Saved data entries
(* ===== verification/Transfer.v ===== *)
(** * primitives/SmartCoin.h and primitives/Transfer.h

    A coin amount at an address, and the serialised movement of coins.  A
    transfer holds only its canonical bytes, 58 or 74 of them; the getters
    decode at positions that depend on the address type. *)

From Stdlib Require Import ZArith Lia.
From stdpp Require Import base list numbers.
From S2P Require Import Prelude OrdMap Converters Keys Buffers.

(** ** SmartCoin *)
Definition kCOIN : Z := 100000000.
Definition kMAX_COIN : Z := u64 (184000000000 * kCOIN).

Record SmartCoin := mkSmartCoin { sc_addr : Address; sc_coin : Z; sc_amount : Z }.

Module SmartCoinOps.
Definition setAddress (c : SmartCoin) (addr : Address) : SmartCoin :=
  mkSmartCoin addr (sc_coin c) (sc_amount c).
Definition setCoin (c : SmartCoin) (coin : Z) : SmartCoin :=
  mkSmartCoin (sc_addr c) coin (sc_amount c).
Definition setAmount (c : SmartCoin) (amount : Z) : SmartCoin :=
  mkSmartCoin (sc_addr c) (sc_coin c) amount.
End SmartCoinOps.

(** ** Transfer *)
Record Transfer := mkTransfer { x_canonical : bytes }.

#[global] Instance Transfer_eq_dec : EqDecision Transfer.
Proof. solve_decision. Defined.

Module TransferOps.
Definition ctor (addr : Address) (coin amount delay : Z) : Transfer :=
  mkTransfer (Uint64ToBin delay (Int64ToBin amount
               (Uint64ToBin coin (AddressOps.getCanonical addr)))).

(** The constructor for a hexadecimal address. *)
Definition ctor_hex (addr_string : bytes) (coin amount delay : Z) : res Transfer :=
  raw ← Hex2Bin addr_string;
  Ok (ctor (AddressOps.ctor raw) coin amount delay).

Definition from_buffer : P Transfer :=
  addr ← Buf.copyAddress true;
  rest ← Buf.copy kTRANSFER_NONADDR_DATA_SIZE true;
  mret (mkTransfer (AddressOps.getCanonical addr ++ rest)).

Definition Size (t : Transfer) : Z := zlen (x_canonical t).
Definition MinSize : Z := kWALLET_ADDR_BUF_SIZE + kTRANSFER_NONADDR_DATA_SIZE.
Definition MaxSize : Z := kNODE_ADDR_BUF_SIZE + kTRANSFER_NONADDR_DATA_SIZE.
Definition getCanonical (t : Transfer) : bytes := x_canonical t.

(** The getters branch on the type prefix; [k] gets the size of the address. *)
Definition by_type {A} (t : Transfer) (k : Z -> res A) : res A :=
  b ← vec_at (x_canonical t) 0;
  if b =? kWALLET_ADDR_SIZE then k kWALLET_ADDR_BUF_SIZE
  else
    b' ← vec_at (x_canonical t) 0;
    if b' =? kNODE_ADDR_SIZE then k kNODE_ADDR_BUF_SIZE
    else Err RuntimeError.

Definition getAddress (t : Transfer) : res Address :=
  by_type t (fun n => v ← vec_range (x_canonical t) 0 n; Ok (AddressOps.ctor v)).

Definition getCoin (t : Transfer) : res Z :=
  by_type t (fun n => BinToUint64 (x_canonical t) n).

Definition getAmount (t : Transfer) : res Z :=
  by_type t (fun n => BinToInt64 (x_canonical t) (n + kUINT64_SIZE)).

Definition getDelay (t : Transfer) : res Z :=
  by_type t (fun n => BinToUint64 (x_canonical t) (n + kUINT64_SIZE * 2)).
End TransferOps.

(** ** Well-formed transfers

    [tview] is the abstract content of a transfer; [xfer_is t v] says that [t]
    is the serialisation of [v]. *)
Record tview := mkView { v_addr : Address; v_coin : Z; v_amount : Z; v_delay : Z }.

Definition view_ok (v : tview) : Prop :=
  addr_wf (v_addr v) /\ in_u64 (v_coin v) /\ in_i64 (v_amount v) /\ in_u64 (v_delay v).

Definition xfer_of (v : tview) : Transfer :=
  TransferOps.ctor (v_addr v) (v_coin v) (v_amount v) (v_delay v).

Lemma xfer_canonical v :
  x_canonical (xfer_of v) =
    a_canonical (v_addr v) ++ Uint64ToBin (v_coin v) [] ++
    Int64ToBin (v_amount v) [] ++ Uint64ToBin (v_delay v) [].
Proof.
  unfold xfer_of, TransferOps.ctor, AddressOps.getCanonical. cbn [x_canonical].
  rewrite Uint64ToBin_app, (Int64ToBin_app (v_amount v)), (Uint64ToBin_app (v_coin v)).
  by rewrite <- !app_assoc.
Qed.

Lemma xfer_size v : TransferOps.Size (xfer_of v) = AddressOps.size (v_addr v) + 24.
Proof.
  unfold TransferOps.Size, AddressOps.size. rewrite xfer_canonical.
  autorewrite with devv_rw. lia.
Qed.

Lemma xfer_size_bounds v :
  view_ok v -> TransferOps.MinSize <= TransferOps.Size (xfer_of v) <= TransferOps.MaxSize.
Proof.
  intros (W & _). rewrite xfer_size. unfold TransferOps.MinSize, TransferOps.MaxSize.
  unfold_sizes. destruct (addr_wf_size _ W) as [-> | ->]; lia.
Qed.

(** The type dispatch finds the size of a well-formed address. *)
Lemma by_type_wf {A} v (k : Z -> res A) :
  view_ok v -> TransferOps.by_type (xfer_of v) k = k (AddressOps.size (v_addr v)).
Proof.
  intros (W & _). unfold TransferOps.by_type, AddressOps.size. rewrite xfer_canonical.
  apply addr_wf_parts in W as (t & raw & E & L & Ht). rewrite E, zlen_cons, L.
  cbn [app]. rewrite vec_at_0. cbn [mbind res_bind].
  destruct Ht as [-> | ->]; done.
Qed.

Section getters.
Context (v : tview) (Hv : view_ok v).

Let a_size := addr_wf_size (v_addr v) (proj1 Hv).

Lemma xfer_getAddress : TransferOps.getAddress (xfer_of v) = Ok (v_addr v).
Proof.
  unfold TransferOps.getAddress. rewrite by_type_wf by done. rewrite xfer_canonical.
  rewrite vec_range_prefix by done. cbn [mbind res_bind].
  f_equal. apply addr_ctor_canonical, Hv.
Qed.

Lemma xfer_getCoin : TransferOps.getCoin (xfer_of v) = Ok (v_coin v).
Proof.
  unfold TransferOps.getCoin. rewrite by_type_wf by done. rewrite xfer_canonical.
  pose proof Hv as (_ & Hc & _). apply BinToUint64_window; [done|].
  autorewrite with devv_rw. unfold AddressOps.size in a_size.
  destruct a_size as [-> | ->]; lia.
Qed.

Lemma xfer_getAmount : TransferOps.getAmount (xfer_of v) = Ok (v_amount v).
Proof.
  unfold TransferOps.getAmount. rewrite by_type_wf by done. rewrite xfer_canonical.
  pose proof Hv as (_ & _ & Ha & _). rewrite app_assoc.
  replace (AddressOps.size (v_addr v) + kUINT64_SIZE)
    with (zlen (a_canonical (v_addr v) ++ Uint64ToBin (v_coin v) [])) by (by rewrite zlen_app).
  apply BinToInt64_window; [done|].
  autorewrite with devv_rw. unfold AddressOps.size in a_size.
  destruct a_size as [-> | ->]; lia.
Qed.

Lemma xfer_getDelay : TransferOps.getDelay (xfer_of v) = Ok (v_delay v).
Proof.
  unfold TransferOps.getDelay. rewrite by_type_wf by done. rewrite xfer_canonical.
  pose proof Hv as (_ & _ & _ & Hd). rewrite !app_assoc.
  rewrite <- (app_nil_r (Uint64ToBin (v_delay v) [])).
  replace (AddressOps.size (v_addr v) + kUINT64_SIZE * 2)
    with (zlen ((a_canonical (v_addr v) ++ Uint64ToBin (v_coin v) [])
                  ++ Int64ToBin (v_amount v) []))
    by (autorewrite with devv_rw; unfold AddressOps.size, kUINT64_SIZE; lia).
  apply BinToUint64_window; [done|].
  autorewrite with devv_rw. unfold AddressOps.size in a_size.
  destruct a_size as [-> | ->]; lia.
Qed.

Lemma parses_transfer :
  parses TransferOps.from_buffer (x_canonical (xfer_of v)) (xfer_of v).
Proof.
  unfold TransferOps.from_buffer. rewrite xfer_canonical.
  eapply parses_bind; [apply parses_address, Hv|].
  replace (xfer_of v) with (mkTransfer (x_canonical (xfer_of v))) by done.
  rewrite xfer_canonical.
  apply (parses_fmap _ (fun r => mkTransfer (AddressOps.getCanonical (v_addr v) ++ r))).
  by apply parses_copy.
Qed.
End getters.

(** ** The content of any transfer the getters accept *)
Definition view_of (t : Transfer) : res tview :=
  addr ← TransferOps.getAddress t;
  coin ← TransferOps.getCoin t;
  amount ← TransferOps.getAmount t;
  delay ← TransferOps.getDelay t;
  Ok (mkView addr coin amount delay).

Lemma view_of_xfer v : view_ok v -> view_of (xfer_of v) = Ok v.
Proof.
  intros W. unfold view_of.
  rewrite xfer_getAddress, xfer_getCoin, xfer_getAmount, xfer_getDelay by done.
  by destruct v.
Qed.

Lemma by_type_inv {A} t (k : Z -> res A) x :
  TransferOps.by_type t k = Ok x ->
  exists b rest, x_canonical t = b :: rest /\ k (b + 1) = Ok x /\
    (b = kWALLET_ADDR_SIZE \/ b = kNODE_ADDR_SIZE).
Proof.
  unfold TransferOps.by_type. intros H. apply res_bind_inv_ok in H as (b & Hb & H).
  pose proof Hb as Hb'. apply vec_at_inv in Hb as [_ Hb].
  destruct (x_canonical t) as [|b0 rest] eqn:E; [done|]. simpl in Hb. simplify_eq.
  exists b, rest. split; [done|]. case_match; bool_to_prop; [subst; auto|].
  minv. rewrite Hb' in H1. simplify_eq. case_match; bool_to_prop; subst; [auto | done].
Qed.

(** Whatever the bytes, what the getters return is well formed. *)
Lemma getAddress_wf t a : TransferOps.getAddress t = Ok a -> addr_wf a.
Proof.
  intros E. unfold TransferOps.getAddress in E. apply by_type_inv in E as (b & rest & Ec & E & Hb).
  minv. simplify_eq. rewrite Ec in H. apply vec_range_inv in H as (_ & Hz & Hl & Ev).
  replace (Z.to_nat (b + 1 - 0)) with (S (Z.to_nat b)) in Ev by (unfold_sizes; lia).
  change (drop (Z.to_nat 0) (b :: rest)) with (b :: rest) in Ev.
  rewrite firstn_cons in Ev. subst. rewrite zlen_cons in Hl.
  assert (zlen (take (Z.to_nat b) rest) = b) as L by lia.
  unfold addr_wf, AddressOps.ctor. destruct Hb as [-> | ->]; size_cases L; by constructor.
Qed.

Lemma getCoin_range t x : TransferOps.getCoin t = Ok x -> in_u64 x.
Proof. intros (b & rest & _ & E & _)%by_type_inv. by apply BinToUint64_range in E. Qed.

Lemma getAmount_range t x : TransferOps.getAmount t = Ok x -> in_i64 x.
Proof. intros (b & rest & _ & E & _)%by_type_inv. by apply BinToInt64_range in E. Qed.

Lemma getDelay_range t x : TransferOps.getDelay t = Ok x -> in_u64 x.
Proof. intros (b & rest & _ & E & _)%by_type_inv. by apply BinToUint64_range in E. Qed.

Lemma view_of_ok t v : view_of t = Ok v -> view_ok v.
Proof.
  unfold view_of. intros H. minv. simplify_eq.
  unfold view_ok. cbn [v_addr v_coin v_amount v_delay].
  split; [|split; [|split]];
    eauto using getAddress_wf, getCoin_range, getAmount_range, getDelay_range.
Qed.

#[export] Hint Rewrite xfer_getAddress xfer_getCoin xfer_getAmount xfer_getDelay
  using done : devv_rw.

• TASK INSTRUCTIONS: Precisely reproduce the lines of the entries, beginning at the first and ending at the one containing "Ok (ctor (AddressOps.ctor". Add nothing.

• ANSWER TO THIS EXERCISE:
(* ===== verification/Transfer.v ===== *)
(** * primitives/SmartCoin.h and primitives/Transfer.h

    A coin amount at an address, and the serialised movement of coins.  A
    transfer holds only its canonical bytes, 58 or 74 of them; the getters
    decode at positions that depend on the address type. *)

From Stdlib Require Import ZArith Lia.
From stdpp Require Import base list numbers.
From S2P Require Import Prelude OrdMap Converters Keys Buffers.

(** ** SmartCoin *)
Definition kCOIN : Z := 100000000.
Definition kMAX_COIN : Z := u64 (184000000000 * kCOIN).

Record SmartCoin := mkSmartCoin { sc_addr : Address; sc_coin : Z; sc_amount : Z }.

Module SmartCoinOps.
Definition setAddress (c : SmartCoin) (addr : Address) : SmartCoin :=
  mkSmartCoin addr (sc_coin c) (sc_amount c).
Definition setCoin (c : SmartCoin) (coin : Z) : SmartCoin :=
  mkSmartCoin (sc_addr c) coin (sc_amount c).
Definition setAmount (c : SmartCoin) (amount : Z) : SmartCoin :=
  mkSmartCoin (sc_addr c) (sc_coin c) amount.
End SmartCoinOps.

(** ** Transfer *)
Record Transfer := mkTransfer { x_canonical : bytes }.

#[global] Instance Transfer_eq_dec : EqDecision Transfer.
Proof. solve_decision. Defined.

Module TransferOps.
Definition ctor (addr : Address) (coin amount delay : Z) : Transfer :=
  mkTransfer (Uint64ToBin delay (Int64ToBin amount
               (Uint64ToBin coin (AddressOps.getCanonical addr)))).

(** The constructor for a hexadecimal address. *)
Definition ctor_hex (addr_string : bytes) (coin amount delay : Z) : res Transfer :=
  raw ← Hex2Bin addr_string;
  Ok (ctor (AddressOps.ctor raw) coin amount delay).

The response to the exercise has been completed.